Some Lesser Known Facts About Mother Teresa
- Mother Teresa was born in Skopje (modern Republic of Macedonia), a city situated at the crossroads of the Balkans.
- She was the youngest among the three children of her parents.
- In her childhood, she was fascinated by the lives of missionaries and their service in Bengal, India.
- She was baptised as Gonxha Agnes.
- At the age of five and a half, she received her First Communion and was confirmed in November 1916.
- Her father died when she was 8 years old.
- In September 1928, moved by her desire to become a missionary, she left her home at the age of 18 to join the Institute of the Blessed Virgin Mary, known as the Sisters of Loreto in Ireland.
- When she left her home at the age of 18, she never again saw her family members in her life.
- She received the name Sister Mary Teresa after St. Therese, at Sisters of Loreto in Ireland.
- She arrived in India in the year 1929 and began her novitiate in Darjeeling.
- While in Darjeeling, she learnt Bengali and started teaching at St. Teresa’s school.
- On 24 May 1931, she took her first religious vows as a nun.
- On 14 May 1937, she took her solemn vows while teaching at the Loreto Convent School in Eastern Calcutta (now Kolkata).
- In 1944, she became headmistress of Loreto Convent School, after serving there for almost 20 years.
- She was hugely disturbed by the Bengal famine of 1943 and the outbreak of Hindu/Muslim violence in August 1946.
- On 10 September 1946, she received her inspiration, her call within a call, while traveling by a train from Calcutta to Darjeeling.
- On 17 August 1948, she wore a blue-bordered white sari for the first time and passed through the gates of Loreto Convent to enter the world of the poor.
- On 21 December 1948, she visited a slum for the first time and cared for an old man lying sick on the road, washed the sores of some children and nursed a woman dying of hunger and TB.
- After getting permission from the Vatican, a new congregation of the Missionaries of Charity was officially established in Calcutta (now Kolkata) on 7 October 1950.
- At the height of the Seige of Beirut in 1982, she rescued 37 children trapped in a front line hospital.
- By the year 1996, she was operating 517 missions in more than 100 countries.
- In 1962, she was awarded with Padma Shri (4th highest civilian award given by the Government of India).
- She was awarded with Phillippines-based Ramon Magsaysay Award in 1962.

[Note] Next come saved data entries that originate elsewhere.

Definition merge_trusted_gossiped_typed_addresses_from_source m mo node (source : option MultiAddr) : option Manager :=
  match address_authority node ≫= publication with
  | Some proof => '(_, m) ← apply_signed_address_set m (around mo source) proof false (clock mo); Some m
  | None =>
      let p := node_peer_id node in
      let typed := List.filter (λ q, is_quic q.1) (PeerRecord.typed_addresses node) in
      let publish_seq := from_option quic_sequence 0%N (address_authority node) in
      if (publish_seq =? 0)%N && (negb (sequence_of m p =? 0)%N || bool_decide (is_Some (publication_of m p)))
      then Some m
      else if negb (publish_seq =? 0)%N
      then '(_, e) ← engine_replace_from_gossip (dht m) p typed publish_seq (clock mo); Some (with_dht m e)
      else e ← merge_each_upgrade (dht m) p typed; Some (with_dht m e)
  end.

Definition merge_trusted_gossiped_typed_addresses m mo node : option Manager :=
  merge_trusted_gossiped_typed_addresses_from_source m mo node None.

(** [merge_gossiped_typed_addresses]: a hint from outside; what it claims of
    authority is dropped. *)
Definition merge_gossiped_typed_addresses m mo node : option Manager :=
  merge_trusted_gossiped_typed_addresses m mo
    (gossiped_node_with_trusted_addresses (moment_context mo) None (with_authority node None None)).

(** The candidates and the transcript of an answer: its closest nodes, this
    node itself left out; one reading of the local context per answer. *)
Definition trusted_find_node_response_nodes (ctx : DialAddressContext) (nodes : list DHTNode)
    (source : option MultiAddr) (key : Key) (candidate_limit transcript_limit : nat)
    : list DHTNode * list DHTNode :=
  let sorted := take (Nat.max candidate_limit transcript_limit)
                  (sort_by_key (λ n, xor_distance (node_peer_id n) key) nodes) in
  let trusted := imap (λ i n, (i, gossiped_node_with_trusted_addresses ctx source n)) sorted in
  let others := List.filter (λ p, negb (bool_decide (node_peer_id p.2 = self))) trusted in
  (snd <$> List.filter (λ p, (p.1 <? candidate_limit)%nat) others,
   snd <$> List.filter (λ p, (p.1 <? transcript_limit)%nat) others).

(** ** The adapter *)

Record NativeFindNodeQuery := mk_query {
  q_manager : Manager;
  tick : nat;
  transcript : gmap PeerId (list DHTNode);
  subject_reports : gmap PeerId SubjectReports;
  contacted : gset PeerId;
}.
Implicit Types q : NativeFindNodeQuery.

Definition with_manager q m : NativeFindNodeQuery :=
  mk_query m (tick q) (transcript q) (subject_reports q) (contacted q).

(** An await: the rest of the node has worked meanwhile. *)
Definition awake q : Moment * NativeFindNodeQuery :=
  let mo := moments (tick q) in
  (mo, mk_query (meanwhile mo (q_manager q)) (S (tick q)) (transcript q) (subject_reports q) (contacted q)).

Definition exhausted q node : bool * NativeFindNodeQuery :=
  let '(mo, q) := awake q in
  let m := q_manager q in
  let '(r, c) := lookup_candidate_dial_plan_is_exhausted normalize_socket_addr node (connected mo (node_peer_id node)) (moment_context mo)
                   (dial_failure_cache m) (clock mo) in
  (r, with_manager q (with_cache m c)).

Definition merge_gossip q node : option NativeFindNodeQuery :=
  let '(mo, q) := awake q in
  with_manager q <$> merge_trusted_gossiped_typed_addresses (q_manager q) mo node.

- She has become an international celebrity by the early 1970s.
- In 1980, she was awarded with India’s highest civilian award, Bharat Ratna.
- In 1992, her official biography was written and published by an Indian Civil Servant, Navin Chawla.
- In 1979, she was awarded with the Nobel Peace Prize.
- In 1997, actress Geraldine Chaplin played Mother Teresa in Mother Teresa: In the Name of God’s Poor.
- In 2014, a film, The Letters, was made which was based on her letters to Vatican Priest Celeste van Exem and her role was played by Juliet Stevenson.
- In the 2007 movie, How to Lose Friends & Alienate People, Mother Teresa was portrayed by Megan Fox.
- 4 September 2016, has been scheduled as the canonisation date for Mother Teresa by the Vatican.